[Problem details]
Going through the data below, copy out each line where the word "SimpleEvent" shows up.

[Excerpts from a dataset]

:::::

(* ===== verification/Keyword.v ===== *)
(** * The keyword task (tasks/keyword, internal/regexp/extract)

    The task opens its offset registry and a harvester for its file and emits
    an event for every line its regular expression matches. The expression is a
    value of a library: its groups' names and what it finds in a line. *)
From Stdlib Require Import Ascii String.
From stdpp Require Import pretty.
From S2P Require Import Prelude GoTime LabelsJson GoFloat GoStrings Configs HttpPublish Events Harvester.

Definition RawLogEventType : string := "raw_log".

(** A compiled expression: the names of the groups, the whole match first, and
    the groups found in a line. *)
Record Regexp := {
  SubexpNames : list string;
  FindStringSubmatch : string -> option (list string)
}.

(** ** ExtractLine, and internal/regexp/extract *)
Definition nonempty (s : string) : bool := negb (bool_decide (s = EmptyString)).

Definition all_unnamed (names : list string) : bool := negb (existsb nonempty names).

(** The body of the loop over the names; [m[i]] exists for every group. *)
Definition capture (allUnnamed : bool) (m : list string) (out : gmap string string) (i : nat)
    (name : string) : gmap string string :=
  if (i =? 0)%nat then out
  else if negb allUnnamed && nonempty name then <[name := default EmptyString (m !! i)]> out
  else if allUnnamed || negb (nonempty name)
  then <[pretty (Z.of_nat i) := default EmptyString (m !! i)]> out
  else out.

Fixpoint captures_from (allUnnamed : bool) (m : list string) (i : nat) (names : list string)
    (out : gmap string string) : gmap string string :=
  match names with
  | [] => out
  | name :: names' => captures_from allUnnamed m (S i) names' (capture allUnnamed m out i name)
  end.

Definition ExtractLine (line : string) (re : Regexp) : option (gmap string string) :=
  match FindStringSubmatch re line with
  | None => None
  | Some m => Some (captures_from (all_unnamed (SubexpNames re)) m 0 (SubexpNames re) ∅)
  end.

(** internal/regexp/extract has the same function a second time. *)
Fixpoint extract_all_unnamed (names : list string) : bool :=
  match names with
  | [] => true
  | name :: names' => if nonempty name then false else extract_all_unnamed names'
  end.

Definition extract_group (allUnnamed : bool) (m : list string) (out : gmap string string)
    (group : nat * string) : gmap string string :=
  let '(i, name) := group in
  if (i =? 0)%nat then out
  else if negb allUnnamed && nonempty name then <[name := default EmptyString (m !! i)]> out
  else if allUnnamed || negb (nonempty name)
  then <[pretty (Z.of_nat i) := default EmptyString (m !! i)]> out
  else out.

Definition Extract (line : string) (re : Regexp) : gmap string string * bool :=
  match FindStringSubmatch re line with
  | None => (∅, false)
  | Some m =>
      let names := SubexpNames re in
      (foldl (extract_group (extract_all_unnamed names) m) ∅ (zip (seq 0 (length names)) names), true)
  end.

(** ** raw_event.go *)
Definition raw_dims (file pattern host : string) : gmap string string :=
  <["hostname" := host]> (<["regex" := pattern]> {["file" := file]}).

Definition raw_fields (lineNo : Z) (captures : gmap string string) : gmap string string :=
  <["line_number" := pretty lineNo]> captures.

Definition BuildRawLogEvent {X} (now : Time) (host file pattern : string) (lineNo : Z)
    (captures : gmap string string) (raw : string) : SimpleEvent X :=
  NewEvent now RawLogEventType
    (<["raw" := A_text raw]>
      (<["fields" := A_strings (raw_fields lineNo captures)]>
        (base_data (raw_dims file pattern host) {["matches_count" := float_of 1]}))).

Definition error_event {X} (now : Time) (host : string) (cfg : KeywordConfig) (cause : error)
    : SimpleEvent X :=
  NewEvent now RawLogEventType
    (<["error" := A_text cause]>
      (<["raw" := A_text EmptyString]>
        (<["fields" := A_strings ∅]>
          (base_data (raw_dims (File cfg) (Pattern cfg) host) {["matches_count" := float_of 0]})))).

(** ** Run *)
Section run.
Context {X : Type} (quote_string : string -> string) (now : Time) (host : string).

(** The loop over the lines read; [stop n]: the context ended when the event of
    the [n]-th line was to be sent. *)
Fixpoint keyword_loop (cfg : KeywordConfig) (re : Regexp) (stop : Z -> bool) (lineNo : Z)
    (lines : list string) : list (SimpleEvent X) :=
  match lines with
  | [] => []
  | line :: lines' =>
      let lineNo := lineNo + 1 in
      match ExtractLine line re with
      | None => keyword_loop cfg re stop lineNo lines'
      | Some captures =>
          if stop lineNo then []
          else BuildRawLogEvent now host (File cfg) (Pattern cfg) lineNo captures line
               :: keyword_loop cfg re stop lineNo lines'
      end
  end.

Definition harvester_config (cfg : KeywordConfig) (reg : option (gmap string OffsetEntry))
    : HarvesterConfig :=
  {| hc_File := File cfg; hc_FromBegin := match FromBegin cfg with None => true | Some b => b end;
     hc_Registry := reg |}.

(** The checks of [file.New] before it reads: the path, the encoding and opening
    the file; what is left is whether it puts a decoder on it. *)
Definition open_harvester (cfg : KeywordConfig) (opened : result unit) : result bool :=
  if decide (File cfg = EmptyString) then Err "harvester: empty file path"
  else
    match lookupEncoding quote_string (Encoding cfg) with
    | Err e => Err e
    | Ok enc =>
        match opened with
        | Err e => Err ("harvester open " +:+ File cfg +:+ ": " +:+ e)
        | Ok _ => Ok enc
        end
    end.

(** What is on the disk during a run: the registry's directory and file, the
    file's content when it is opened and the pieces that are appended. *)
Record Disk := {
  dk_mkdir : result unit;
  dk_registry : RegistryFile;
  dk_opened : result unit;
  dk_inode : N;
  dk_content : list ascii;
  dk_appended : list (list ascii);
  dk_clock : nat -> Time
}.

Definition open_registry (cfg : KeywordConfig) (d : Disk) : result (option (gmap string OffsetEntry)) :=
  if decide (Configs.OffsetRegistry cfg = EmptyString) then Ok None
  else
    match NewOffsetRegistry (string_of_list_ascii (GoStrings.Dir (list_ascii_of_string (Configs.OffsetRegistry cfg)))) (dk_mkdir d) (dk_registry d) with
    | Err e => Err ("registry: " +:+ e)
    | Ok r => Ok (Some r)
    end.

(** The harvester at the end of the run: what is there is read first, then
    every piece. [F] is the reader under its buffer. *)
Definition harvested (F : FileReader) (cfg : KeywordConfig)
    (reg : option (gmap string OffsetEntry)) (d : Disk) : Harvester :=
  let hc := harvester_config cfg reg in
  snd (follow (buffer_size (BufferSize cfg)) hc (dk_inode d) (dk_clock d) (dk_content d)
         ([] :: dk_appended d) (NewHarvester hc (dk_inode d) (dk_content d) now)).

(** The lines it has delivered, and the registry as [Close] leaves it. *)
Definition harvest (F : FileReader) (cfg : KeywordConfig)
    (reg : option (gmap string OffsetEntry)) (d : Disk) : list string * option (gmap string OffsetEntry) :=
  let h := harvested F cfg reg d in
  (string_of_list_ascii <$> hv_lines h, CloseHarvester (harvester_config cfg reg) (dk_inode d) h).

(** The events of a run, and the registry as [Close] and [Save] leave it;
    [decoder] is the library's reader of the file in the other encoding. *)
Definition keyword_run (decoder : FileReader) (cfg : KeywordConfig) (re : Regexp)
    (stop : Z -> bool) (d : Disk) : list (SimpleEvent X) * option (gmap string OffsetEntry) :=
  let fail e := if stop 0 then [] else [error_event now host cfg e] in
  match open_registry cfg d with
  | Err e => (fail e, None)
  | Ok reg =>
      match open_harvester cfg (dk_opened d) with
      | Err e => (fail e, reg)
      | Ok enc =>
          let '(lines, saved) := harvest (if enc : bool then decoder else raw_reader) cfg reg d in
          (keyword_loop cfg re stop 0 lines, saved)
      end
  end.
End run.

:::::

[Solution to this task]
    (captures : gmap string string) (raw : string) : SimpleEvent X :=
    : SimpleEvent X :=
    (lines : list string) : list (SimpleEvent X) :=
    (stop : Z -> bool) (d : Disk) : list (SimpleEvent X) * option (gmap string OffsetEntry) :=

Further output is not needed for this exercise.